NEW YORK — Michael Moritz, one of Silicon Valley’s most prominent investors, announced today a $20 million endowment gift to the American Civil Liberties Union on behalf of himself and his wife, novelist Harriet Heyman from The Crankstart Foundation, their charitable vehicle. The gift, the largest endowment gift ever given to the civil liberties organization, is comprised of an immediate $5 million gift and a $15 million Legacy Challenge that will match future planned gifts.

The $20 million contribution comes as the ACLU is ramping up its legal and advocacy work across the country. The latest donation from Moritz and Heyman will bolster the ACLU’s work to safeguard the most marginalized among us: protecting immigrant communities, ending our criminal justice system’s reliance on over-incarceration, expanding voting rights, and advancing other civil liberties issues.

“Michael and Harriet’s gift is one of the largest in our 98-year history, and comes at a critical time when the rights of so many hang in the balance,” said Anthony D. Romero, ACLU executive director. “The bequest challenge is a huge philanthropic opportunity that will give us the ability to sustain our advocacy and legal power for future generations, helping us yield as much as $20 for every $1 in matching funds.”

“The ACLU has consistently protected the rights of all people in America, especially the forgotten, downtrodden and oppressed and is well-equipped to meet the challenges of our time,” said Michael Moritz. “Harriet and I hope others interested in a legacy of justice and fairness will also help ensure the ACLU’s work endures.” 

Based on previous bequest challenges, the ACLU projects that the Moritz/Heyman Legacy Challenge will spur more than $300 million in new bequest gifts.
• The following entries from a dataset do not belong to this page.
(** What has been read is a prefix of what was there, and all of it when it
    does not exceed the expected size. *)
Lemma hash_loop_sound fuel f n seen w w' bytes :
  hash_loop fuel f n seen w = (w', Some (Ok bytes)) ->
  (exists c l, store w (file_id f) = Some (IFile c l))
  /\ exists rest, seen ++ unread w f = bytes ++ rest /\ (Z.of_nat (length bytes) <= n -> rest = []).
Proof.
  revert seen w. induction fuel as [|fuel IH]; intros seen w Hr; [done|]. simpl in Hr.
  apply bind_ok in Hr as (w1 & read & Hread & Hr).
  pose proof (keeps_run _ _ _ _ _ (quiet_call _ (quiet_read _ _)) Hread) as Hq. run_ok Hread.
  unfold u64_saturating_add, u64_saturating_sub, HASH_BUFFER, u64_max in *.
  apply law_read in Hread as (Hf & Hu & _ & Hend); [|lia]. split; [done|].
  destruct read as [|b read].
  - run_ok Hr. exists (unread w f). split; [by rewrite Hu|]. intros _. apply Hend; [lia|done].
  - destruct (u64_checked_add _ _) as [sz|] eqn:Hsz; [|done].
    apply u64_checked_add_Some in Hsz as [-> _].
    destruct (Z.ltb_spec n (Z.of_nat (length seen) + Z.of_nat (length (b :: read)))).
    + run_ok Hr. exists (unread w1 f). rewrite Hu, app_assoc. split; [done|].
      rewrite length_app. lia.
    + apply IH in Hr as (_ & rest & Heq & Hrest). exists rest.
      by rewrite <- Heq, Hu, app_assoc.
Qed.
For example, a donor who commits a $100,000 bequest through the Moritz/Heyman Legacy Challenge will trigger an immediate $10,000 in matching funds. As the baby boomer generation begins to retire and think about planned giving, bequests are becoming central to philanthropic efforts.

For nearly 100 years, the ACLU has worked in courts, legislatures, and communities to protect the constitutional rights of all people. With a nationwide network of offices and millions of members and supporters, we take up the toughest civil liberties fights. Beyond one person, party or side — we the people dare to create a more perfect union.